An improved approximation algorithm for k-Median
Neal E. Young
TL;DR
The paper tackles the k-Median problem in a bicriteria setting, aiming to output a center set of size at most αk with cost no larger than the best size-k solution. It introduces a capped-cost function and a two-phase approach, first reducing the capped cost to below 1 and then polishing with a small number of extra centers to achieve a cost bound, all without solving the standard LP. The main theoretical contribution is a poly-time α_{kn}-approximation with α_{kn} ≤ 1 + 2 ln(n/k) (and ≤ 2H_Δ), matching Set Cover bounds within a factor of two, and a fast LP-free variant that runs in O(k m log(n/k) log m) time. The work also provides a dual-interpretation via implicit LP dual solutions and discusses comparisons to prior bicriteria methods and open problems for tightening the bounds and extending to related problems. Overall, the results advance efficient, near-optimal bicriteria guarantees for k-Median in non-metric settings with practical implications for large-scale clustering and facility location-like problems.
Abstract
We give a polynomial-time approximation algorithm for the (not necessarily metric) $k$-Median problem.

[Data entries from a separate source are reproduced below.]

(** ** Runs *)

(** A stream that is never trimmed and never fails *)
Record DemoStore := mkStore { st_waiting : list entry; st_pel : list (string * entry); st_minted : list string }.
Program Definition demo_stream : RedisStream := {|
  Store := DemoStore;
  xadd _ f st :=
    let i := fresh (st_minted st ++ ["0-0"]) in
    (Ok i, mkStore (st_waiting st ++ [(i, f)]) (st_pel st) (st_minted st ++ [i]));
  xreadgroup c n st :=
    let got := take (Z.to_nat n) (st_waiting st) in
    (Some [("events", got)], mkStore (drop (Z.to_nat n) (st_waiting st)) (st_pel st ++ (pair c <$> got)) (st_minted st));
  xack i st := (Ok 1, mkStore (st_waiting st) (filter (λ p, p.2.1 ≠ i) (st_pel st)) (st_minted st));
  waiting := st_waiting; pel := st_pel; minted := st_minted |}.
Next Obligation.
  intros n f st. simpl. set (i := fresh _). assert (i ∉ st_minted st ++ ["0-0"]) as Hf by apply infinite_is_fresh.
  exists 0%nat, i. rewrite not_elem_of_app in Hf. destruct Hf as [? Hf]. split_and!; [done| |done|by left].
  intros E. apply Hf. rewrite E. constructor.
Qed.
Next Obligation.
  intros c n st. simpl. eexists. split_and!; [symmetry; apply take_drop|done..|]. csimpl. by rewrite app_nil_r.
Qed.
Next Obligation. intros i st. split_and!; [done|done|by left]. Qed.
Section bridge_runs.
#[local] Instance bridge_external : External := demo_external.
#[local] Instance bridge_broadcast : Broadcast ShimEvent := log_broadcast ShimEvent.
#[local] Existing Instance demo_stream.
(** Events of one kind, with their source as their text *)
Definition demo_event (src : string) : ShimEvent :=
  new_event (EX := demo_external) 1 0 src (BackupStarted "nightly") Info.
#[local] Instance demo_serde : Serde :=
  {| event_to_json e := Ok (source e); event_from_json s := Some (demo_event s) |}.
Definition demo_bridge (inst : string) : RedisBridge := mkBridge new_bus inst "evergreen:shimbus:events:prod" None.
Definition demo_net : Net :=
  mkNet [mkConsumer (demo_bridge "pod-a") "0-0"; mkConsumer (demo_bridge "pod-b") "0-0"] (mkStore [] [] []).
Definition demo_pub (src : string) : NetOp := Publish 0 (Ok ()) (demo_event src).
Definition demo_ops : list NetOp := [demo_pub "backup"; demo_pub "health"; demo_pub "tls"].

The algorithm is an $α$-size-approximation algorithm for $α< 1 + 2 \ln(n/k)$. That is, it guarantees a solution having size at most $α\times k$, and cost at most the cost of any size-$k$ solution. This is the first polynomial-time approximation algorithm to match the well-known bounds of $H_Δ$ and $1 + \ln(n/k)$ for unweighted Set Cover (a special case) within a constant factor. It matches these bounds within a factor of 2. The algorithm runs in time $O(k m \log(n/k) \log m)$, where $n$ is the number of customers and $m$ is the instance size.